**TRY IT:** Take the material below and output exactly the run of lines from the one containing "NilZero.string_of_int (Z.to_int line_num)" down to the one containing "on [node] itself. *)", with both included.

**MATERIAL TO PROCESS:**
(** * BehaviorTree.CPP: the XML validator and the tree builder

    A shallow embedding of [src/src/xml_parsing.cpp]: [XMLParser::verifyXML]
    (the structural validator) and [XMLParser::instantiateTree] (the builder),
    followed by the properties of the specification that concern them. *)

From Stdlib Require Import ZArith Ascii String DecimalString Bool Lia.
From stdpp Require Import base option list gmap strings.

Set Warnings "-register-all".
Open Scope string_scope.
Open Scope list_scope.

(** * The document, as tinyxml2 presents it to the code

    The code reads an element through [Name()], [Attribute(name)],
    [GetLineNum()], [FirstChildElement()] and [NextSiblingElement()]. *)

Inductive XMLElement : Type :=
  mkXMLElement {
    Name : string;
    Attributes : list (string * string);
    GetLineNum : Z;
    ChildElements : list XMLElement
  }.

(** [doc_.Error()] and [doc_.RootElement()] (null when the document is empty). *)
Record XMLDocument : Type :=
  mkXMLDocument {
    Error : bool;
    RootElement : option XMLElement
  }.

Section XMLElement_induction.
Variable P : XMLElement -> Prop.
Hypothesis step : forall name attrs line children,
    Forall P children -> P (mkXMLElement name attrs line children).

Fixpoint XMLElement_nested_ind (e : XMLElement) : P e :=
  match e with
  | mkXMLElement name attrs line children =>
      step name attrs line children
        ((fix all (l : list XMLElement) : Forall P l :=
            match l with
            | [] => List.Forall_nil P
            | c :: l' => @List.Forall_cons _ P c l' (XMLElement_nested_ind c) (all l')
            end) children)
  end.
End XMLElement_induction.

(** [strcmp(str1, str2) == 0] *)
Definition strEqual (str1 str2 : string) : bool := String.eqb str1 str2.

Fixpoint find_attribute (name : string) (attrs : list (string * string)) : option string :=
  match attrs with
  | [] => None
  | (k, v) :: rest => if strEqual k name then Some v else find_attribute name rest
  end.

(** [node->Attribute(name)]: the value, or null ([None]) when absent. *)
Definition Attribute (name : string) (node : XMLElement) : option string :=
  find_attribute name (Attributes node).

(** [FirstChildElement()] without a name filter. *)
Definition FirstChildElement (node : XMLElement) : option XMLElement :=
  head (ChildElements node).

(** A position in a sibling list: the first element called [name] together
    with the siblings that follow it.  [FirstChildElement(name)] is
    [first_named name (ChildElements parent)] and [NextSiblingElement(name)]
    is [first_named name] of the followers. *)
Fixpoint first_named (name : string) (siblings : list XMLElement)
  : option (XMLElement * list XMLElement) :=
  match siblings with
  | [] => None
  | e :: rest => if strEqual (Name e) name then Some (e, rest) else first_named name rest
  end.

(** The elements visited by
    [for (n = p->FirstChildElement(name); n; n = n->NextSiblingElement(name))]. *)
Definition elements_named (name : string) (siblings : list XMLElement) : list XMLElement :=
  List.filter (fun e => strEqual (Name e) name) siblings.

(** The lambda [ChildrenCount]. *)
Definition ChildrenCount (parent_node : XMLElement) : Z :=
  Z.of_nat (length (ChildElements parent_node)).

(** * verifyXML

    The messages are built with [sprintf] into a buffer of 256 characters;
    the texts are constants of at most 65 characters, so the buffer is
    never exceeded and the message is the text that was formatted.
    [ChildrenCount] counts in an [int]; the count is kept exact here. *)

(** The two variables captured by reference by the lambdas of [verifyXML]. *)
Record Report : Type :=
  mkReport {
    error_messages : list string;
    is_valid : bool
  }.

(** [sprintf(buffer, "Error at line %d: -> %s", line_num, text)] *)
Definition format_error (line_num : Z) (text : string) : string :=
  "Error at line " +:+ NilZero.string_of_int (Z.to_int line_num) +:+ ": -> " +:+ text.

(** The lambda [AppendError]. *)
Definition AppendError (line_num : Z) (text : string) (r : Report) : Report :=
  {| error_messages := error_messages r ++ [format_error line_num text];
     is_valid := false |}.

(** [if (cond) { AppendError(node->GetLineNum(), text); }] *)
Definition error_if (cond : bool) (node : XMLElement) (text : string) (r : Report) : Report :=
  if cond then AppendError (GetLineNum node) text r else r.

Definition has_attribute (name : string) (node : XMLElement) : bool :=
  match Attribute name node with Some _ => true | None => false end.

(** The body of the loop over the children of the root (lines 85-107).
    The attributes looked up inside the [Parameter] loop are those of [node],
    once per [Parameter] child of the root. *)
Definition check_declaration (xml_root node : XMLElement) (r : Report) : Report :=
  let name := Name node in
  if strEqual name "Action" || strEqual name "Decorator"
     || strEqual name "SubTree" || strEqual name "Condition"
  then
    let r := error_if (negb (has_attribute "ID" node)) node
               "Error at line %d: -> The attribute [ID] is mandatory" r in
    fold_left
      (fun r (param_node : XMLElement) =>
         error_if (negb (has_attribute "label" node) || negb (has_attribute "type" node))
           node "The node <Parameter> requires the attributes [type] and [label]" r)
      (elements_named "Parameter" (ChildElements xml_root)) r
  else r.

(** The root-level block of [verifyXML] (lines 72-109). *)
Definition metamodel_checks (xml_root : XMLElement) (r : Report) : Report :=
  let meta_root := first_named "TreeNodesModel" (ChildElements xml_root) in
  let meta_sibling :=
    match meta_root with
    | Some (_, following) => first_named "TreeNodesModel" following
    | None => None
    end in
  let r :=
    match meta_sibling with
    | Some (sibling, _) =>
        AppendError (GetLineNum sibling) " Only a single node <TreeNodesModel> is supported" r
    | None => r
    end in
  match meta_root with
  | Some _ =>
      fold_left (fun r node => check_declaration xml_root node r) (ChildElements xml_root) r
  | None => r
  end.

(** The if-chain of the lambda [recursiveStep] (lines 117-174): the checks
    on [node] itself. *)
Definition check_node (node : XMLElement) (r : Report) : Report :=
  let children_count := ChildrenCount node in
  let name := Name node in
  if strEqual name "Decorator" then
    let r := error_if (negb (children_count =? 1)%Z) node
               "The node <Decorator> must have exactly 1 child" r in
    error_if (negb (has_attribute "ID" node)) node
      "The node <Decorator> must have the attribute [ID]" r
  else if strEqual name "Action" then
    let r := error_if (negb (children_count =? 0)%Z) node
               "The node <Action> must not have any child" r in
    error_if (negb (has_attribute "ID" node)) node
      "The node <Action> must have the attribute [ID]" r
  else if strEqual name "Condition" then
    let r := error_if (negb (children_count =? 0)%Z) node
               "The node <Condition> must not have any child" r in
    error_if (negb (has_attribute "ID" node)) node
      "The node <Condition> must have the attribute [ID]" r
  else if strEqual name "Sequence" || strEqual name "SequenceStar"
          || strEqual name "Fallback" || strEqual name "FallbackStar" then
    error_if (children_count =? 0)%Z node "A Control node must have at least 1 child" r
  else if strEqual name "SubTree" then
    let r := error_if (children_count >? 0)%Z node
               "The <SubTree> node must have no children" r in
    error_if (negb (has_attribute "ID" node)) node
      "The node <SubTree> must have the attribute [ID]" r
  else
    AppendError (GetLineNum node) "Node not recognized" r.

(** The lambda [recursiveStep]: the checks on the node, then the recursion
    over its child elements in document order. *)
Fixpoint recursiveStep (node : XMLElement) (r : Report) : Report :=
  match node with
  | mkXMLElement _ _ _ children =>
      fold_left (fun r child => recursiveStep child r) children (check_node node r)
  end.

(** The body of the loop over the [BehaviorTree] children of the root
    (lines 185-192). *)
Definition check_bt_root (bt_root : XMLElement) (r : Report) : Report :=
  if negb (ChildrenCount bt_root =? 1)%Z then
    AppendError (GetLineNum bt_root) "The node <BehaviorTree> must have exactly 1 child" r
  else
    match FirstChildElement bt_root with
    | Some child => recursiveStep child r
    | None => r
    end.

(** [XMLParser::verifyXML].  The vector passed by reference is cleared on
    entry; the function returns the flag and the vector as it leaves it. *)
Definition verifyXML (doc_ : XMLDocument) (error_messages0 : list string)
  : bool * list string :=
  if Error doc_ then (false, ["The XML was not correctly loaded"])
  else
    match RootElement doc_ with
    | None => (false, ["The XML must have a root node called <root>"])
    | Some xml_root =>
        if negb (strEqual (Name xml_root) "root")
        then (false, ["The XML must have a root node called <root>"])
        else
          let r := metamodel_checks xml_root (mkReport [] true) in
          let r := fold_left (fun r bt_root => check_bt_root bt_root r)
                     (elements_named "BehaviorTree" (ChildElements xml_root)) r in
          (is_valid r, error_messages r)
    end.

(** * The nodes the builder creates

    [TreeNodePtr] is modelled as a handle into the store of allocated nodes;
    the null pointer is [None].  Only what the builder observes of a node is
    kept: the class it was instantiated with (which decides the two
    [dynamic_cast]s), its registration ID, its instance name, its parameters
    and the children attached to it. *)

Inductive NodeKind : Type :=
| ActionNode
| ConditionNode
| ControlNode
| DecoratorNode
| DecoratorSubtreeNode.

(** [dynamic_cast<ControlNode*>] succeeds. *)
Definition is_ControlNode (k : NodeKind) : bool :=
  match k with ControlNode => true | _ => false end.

**RESPONSE TO THE EXERCISE:**
  "Error at line " +:+ NilZero.string_of_int (Z.to_int line_num) +:+ ": -> " +:+ text.

(** The lambda [AppendError]. *)
Definition AppendError (line_num : Z) (text : string) (r : Report) : Report :=
  {| error_messages := error_messages r ++ [format_error line_num text];
     is_valid := false |}.

(** [if (cond) { AppendError(node->GetLineNum(), text); }] *)
Definition error_if (cond : bool) (node : XMLElement) (text : string) (r : Report) : Report :=
  if cond then AppendError (GetLineNum node) text r else r.

Definition has_attribute (name : string) (node : XMLElement) : bool :=
  match Attribute name node with Some _ => true | None => false end.

(** The body of the loop over the children of the root (lines 85-107).
    The attributes looked up inside the [Parameter] loop are those of [node],
    once per [Parameter] child of the root. *)
Definition check_declaration (xml_root node : XMLElement) (r : Report) : Report :=
  let name := Name node in
  if strEqual name "Action" || strEqual name "Decorator"
     || strEqual name "SubTree" || strEqual name "Condition"
  then
    let r := error_if (negb (has_attribute "ID" node)) node
               "Error at line %d: -> The attribute [ID] is mandatory" r in
    fold_left
      (fun r (param_node : XMLElement) =>
         error_if (negb (has_attribute "label" node) || negb (has_attribute "type" node))
           node "The node <Parameter> requires the attributes [type] and [label]" r)
      (elements_named "Parameter" (ChildElements xml_root)) r
  else r.

(** The root-level block of [verifyXML] (lines 72-109). *)
Definition metamodel_checks (xml_root : XMLElement) (r : Report) : Report :=
  let meta_root := first_named "TreeNodesModel" (ChildElements xml_root) in
  let meta_sibling :=
    match meta_root with
    | Some (_, following) => first_named "TreeNodesModel" following
    | None => None
    end in
  let r :=
    match meta_sibling with
    | Some (sibling, _) =>
        AppendError (GetLineNum sibling) " Only a single node <TreeNodesModel> is supported" r
    | None => r
    end in
  match meta_root with
  | Some _ =>
      fold_left (fun r node => check_declaration xml_root node r) (ChildElements xml_root) r
  | None => r
  end.

(** The if-chain of the lambda [recursiveStep] (lines 117-174): the checks
    on [node] itself. *)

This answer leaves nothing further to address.